Eniiyi’s life mirrors that of her dead aunt – so much so that the family think she has been reincarnated. So when she falls in love, her main priority is to escape the generational curse that stalks the women in her family.

Atlantic, £18.99

Mother Mary Comes to Me by Arundhati Roy

The Booker-winning novelist turns inward in this raw memoir. A tribute to her bold, uncompromising mother, it is also a portrait of grief, resilience and the forces that forged her as a writer.

Hamish Hamilton, £20

What We Can Know by Ian McEwan

In 2119, with Britain an archipelago after its lowlands were flooded, an academic searches for a vanished poem. A profound novel weaving together climate fiction, love story, mystery and philosophical inquiry.

Jonathan Cape, £22

All the Way to the River by Elizabeth Gilbert

In this heart-wrenching memoir, the author of Eat, Pray, Love lays bare a love story unravelled by addiction and obsession. A book about the patterns that must break before healing begins.

Bloomsbury, £22

Truly by Lionel Richie

From Tuskegee, Alabama to global fame, Richie tells the story behind the hits. This long-awaited memoir is a backstage pass to the music, madness and resilience that shaped one of pop’s most enduring voices.

William Collins, £25

Alchemised by SenLinYu

Once a gifted alchemist, Helena is now a prisoner of the regime she fought to resist. Her memories are fractured, her powers suppressed and her allies dead.
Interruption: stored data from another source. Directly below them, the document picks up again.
(* ===== verification/GstAudioTime.v ===== *)
(** * The timeline of framelinkaudiosink (GstAudioSink.v)

    The receiver plays PCM by its time stamps, and ends when it has as much as the
    terminal record says.  What the sink lets through says both truly. *)
From Stdlib Require Import QArith.
From stdpp Require Import strings.
From S2P Require Import Prelude Api Session EventChannel SessionContext Bytes AudioWire GstVideo Element GstAudio GstAudioSink.
#[local] Open Scope Z_scope.

(** ** The start-up, in any log where cancelling and errors do not matter *)

Section Startup.
Context {H : Type} (next : H -> Did -> option H) (base : list Did) (h0 : H) (h : H).
Context `{E : Element} `{W : AudioWorld}.
Notation C := (C (option FlAudioStartup)).
Notation kept m := (leaves next base h0 (fun _ => True) h (m : C _) (fun _ => h) (fun _ => True)).
Context (Hc : quiet next h [DCancelled]) (He : quiet next h [DError]).
Context (Hr : forall s, quiet next h [DRef s]) (Hu : forall s, quiet next h [DUnref s]).

Ltac around := walk ltac:(fun h A => apply (leaves_bind _ _ _ _ h _ _ (fun _ => h) (fun _ => True)))
  ltac:(first [apply keeps_native; done|apply keeps_cancel; exact Hc|apply keeps_act; first [exact Hc|exact He|apply Hr|apply Hu]|session|eauto with startup]) done.

Create HintDb startup.

Lemma keeps_unref s : kept (unref s).
Proof. unfold unref. apply keeps_act. destruct s; [done|constructor]. Qed.

Lemma keeps_claim i p g : kept (fl_gst_session_claim_audio_stream i p g).
Proof. unfold fl_gst_session_claim_audio_stream. apply keeps_locked. intros [s|]; [done|constructor]. Qed.

Lemma keeps_cancelSession o : kept (cancelSession o).
Proof. unfold cancelSession. around. Qed.

Lemma keeps_workerEnds s ok : kept (workerEnds s ok).
Proof. unfold workerEnds, putStartup, element_error. around. Qed.

Lemma keeps_startupCancel s : kept (startupCancel s).
Proof. unfold startupCancel, putStartup. around. Qed.

#[local] Hint Resolve keeps_unref keeps_claim keeps_cancelSession keeps_workerEnds keeps_startupCancel : startup.

Lemma keeps_cancelStartup : kept cancelStartup.
Proof. unfold cancelStartup, startup. around. Qed.

Lemma keeps_startupWait n s : kept (startupWait n s).
Proof.
  revert s. induction n as [|n IH]; intros s; cbn [startupWait]; unfold putStartup; around; [apply leaves_stuck|apply IH..].
Qed.

#[local] Hint Resolve keeps_cancelStartup keeps_startupWait : startup.

Lemma keeps_startupConnection n s : kept (startupConnection n s).
Proof. unfold startupConnection, putStartup. around. Qed.

#[local] Hint Resolve keeps_startupConnection : startup.

Lemma keeps_startupDestroy : kept startupDestroy.
Proof. unfold startupDestroy, startup, putStartup. around. Qed.

#[local] Hint Resolve keeps_startupDestroy : startup.

Lemma keeps_startupCreate i p : kept (startupCreate i p).
Proof. unfold startupCreate, putStartup. around. Qed.

Lemma keeps_writeBytes n : kept (writeBytes n).
Proof. unfold writeBytes, startup. around. Qed.

Lemma keeps_session_new required : kept (fl_gst_session_new required).
Proof. intros c Hat. split; [|done]. eapply (at_after _ _ _ _ _ []); [exact Hat|done|by rewrite app_nil_r|done]. Qed.
End Startup.

(** ** What the log has to say *)

(** Sample frames since the origin of the time line, the origin, and the blocks and
    bytes of the run, modulo 2^64 as the counters are. *)
Record Pcm := mkPcm { pm_samples : Z; pm_origin : option Z; pm_blocks : Z; pm_bytes : Z }.

(** The time of sample [n], in nanoseconds, rounded down. *)
Definition sampleTime (n rate : Z) : Z := n * 1000000000 / rate.

(** A block: whole sample frames, within the budget, at the time its first sample
    has by the count of those before it, and as long as its own - to the
    nanosecond.  The first block, and one marked DISCONT, sets the origin. *)
Definition pcm_block (a : flAudioFormat) (budget pts duration size : Z) (discont : bool) (h : Pcm) : option Pcm :=
  let bpf := bytesPerFrame a in
  let count := size / bpf in
  let '(origin, samples) := if discont then (pts, 0) else (default pts (pm_origin h), pm_samples h) in
  if (0 <? size) && (size mod bpf =? 0) && (size <=? budget)
     && (8000 <=? a_rate a) && (a_rate a <=? 192000)
     && (Z.abs (pts - (origin + sampleTime samples (a_rate a))) <=? 1)
     && (Z.abs (duration - (sampleTime (samples + count) (a_rate a) - sampleTime samples (a_rate a))) <=? 1)
  then Some (mkPcm (samples + count) (Some origin) (inc64 (pm_blocks h)) (wrap64 (pm_bytes h + size)))
  else None.

Definition pcm_step (h : Pcm) (d : Did) : option Pcm :=
  match d with
  | DStart => Some (mkPcm 0 None 0 0)
  | DGap pts duration => Some (mkPcm 0 (Some (pts + duration)) (pm_blocks h) (pm_bytes h))
  | DPcm a budget pts duration size discont => pcm_block a budget pts duration size discont h
  | DTerminal _ blocks bytes _ _ =>
    if (blocks =? pm_blocks h) && (bytes =? pm_bytes h) then Some h else None
  | _ => Some h
  end.

Definition timeOf (self : GstFrameLinkAudioSink) : Pcm :=
  let t := as_time self in
  mkPcm (tl_samples t) (if tl_origin t =? GST_CLOCK_TIME_NONE then None else Some (tl_origin t))
    (cn_blocks (as_counts self)) (cn_bytes (as_counts self)).

Definition wf_time (t : AudioTimeline) : Prop := u64 (tl_samples t) /\ 0 <= tl_origin t.

(** Sizes and durations are unsigned. *)
Definition wf_item (item : AudioItem) : Prop :=
  match item with
  | ItemEvent (AuGap _ duration) => 0 <= duration
  | ItemBuffer (Some b) => 0 <= ab_size b /\ 0 <= ab_duration b
  | _ => True
  end.
Definition wf_callback (k : AudioSinkCallback) : Prop :=
  match k with SinkInspect item => wf_item item | _ => True end.

Lemma sampleOffset_exact n rate out : u64 n -> sampleOffset n rate = Some out ->
  8000 <= rate <= 192000 /\ out = sampleTime n rate /\ 0 <= out.
Proof.
  intros Hn. unfold sampleOffset. destruct ((rate <? 8000) || (192000 <? rate)) eqn:Er.
  { unfold flSessionSampleOffset. by rewrite Er. }
  rewrite session_sample_offset_exact by (done || lia). destruct (_ <=? INT64_MAX); [|done]. intros [= <-].
  split; [lia|]. split; [done|]. apply Z.div_pos; ulia.
Qed.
A dark fantasy of lost memory, forbidden magic and survival.

Michael Joseph, £25

Will There Ever Be Another You by Patricia Lockwood

Amid a pandemic, a woman’s mind begins to slip – into grief, madness and then something new entirely. A wild, genre-blurring exploration of memory, family and fractured identity.

Bloomsbury Circus, £16.99

We Love You, Bunny by Mona Awad

In 2019, Awad became a literary sensation for her brilliant fever dream of a dark academia novel, Bunny. In this prequel/sequel, Sam is kidnapped mid-book tour by the very clique she once escaped. Unhinged in the best way.

Scribner, £16.99

Fires Which Burned Brightly by Sebastian Faulks

In this vivid memoir, Faulks captures the making of a writer – from school escapes and Fleet Street chaos to Birdsong and beyond. Wry and reflective, it is a soulful look at a life in words.

Hutchinson Heinemann, £20

Femonomics by Corinne Low

Why do so many working women feel like they’re doing everything – and still falling behind? Economist Low delivers a clear-eyed, evidence-based look at the forces holding women back, and how to outsmart them.

Hodder & Stoughton, £22

Love’s Labour by Stephen Grosz

Drawing on four decades of client therapy sessions, psychoanalyst Grosz explores how to love in the same wise, inimitable way he showed us how to live in his bestselling 2013 book The Examined Life.

Chatto & Windus, £18.99

The Traitors Circle by Jonathan Freedland

Berlin, 1943. A secret network of aristocrats, diplomats and educators is quietly defying Hitler – until one betrays the rest to the Gestapo. A true story of German resistance that is as gripping as any spy novel.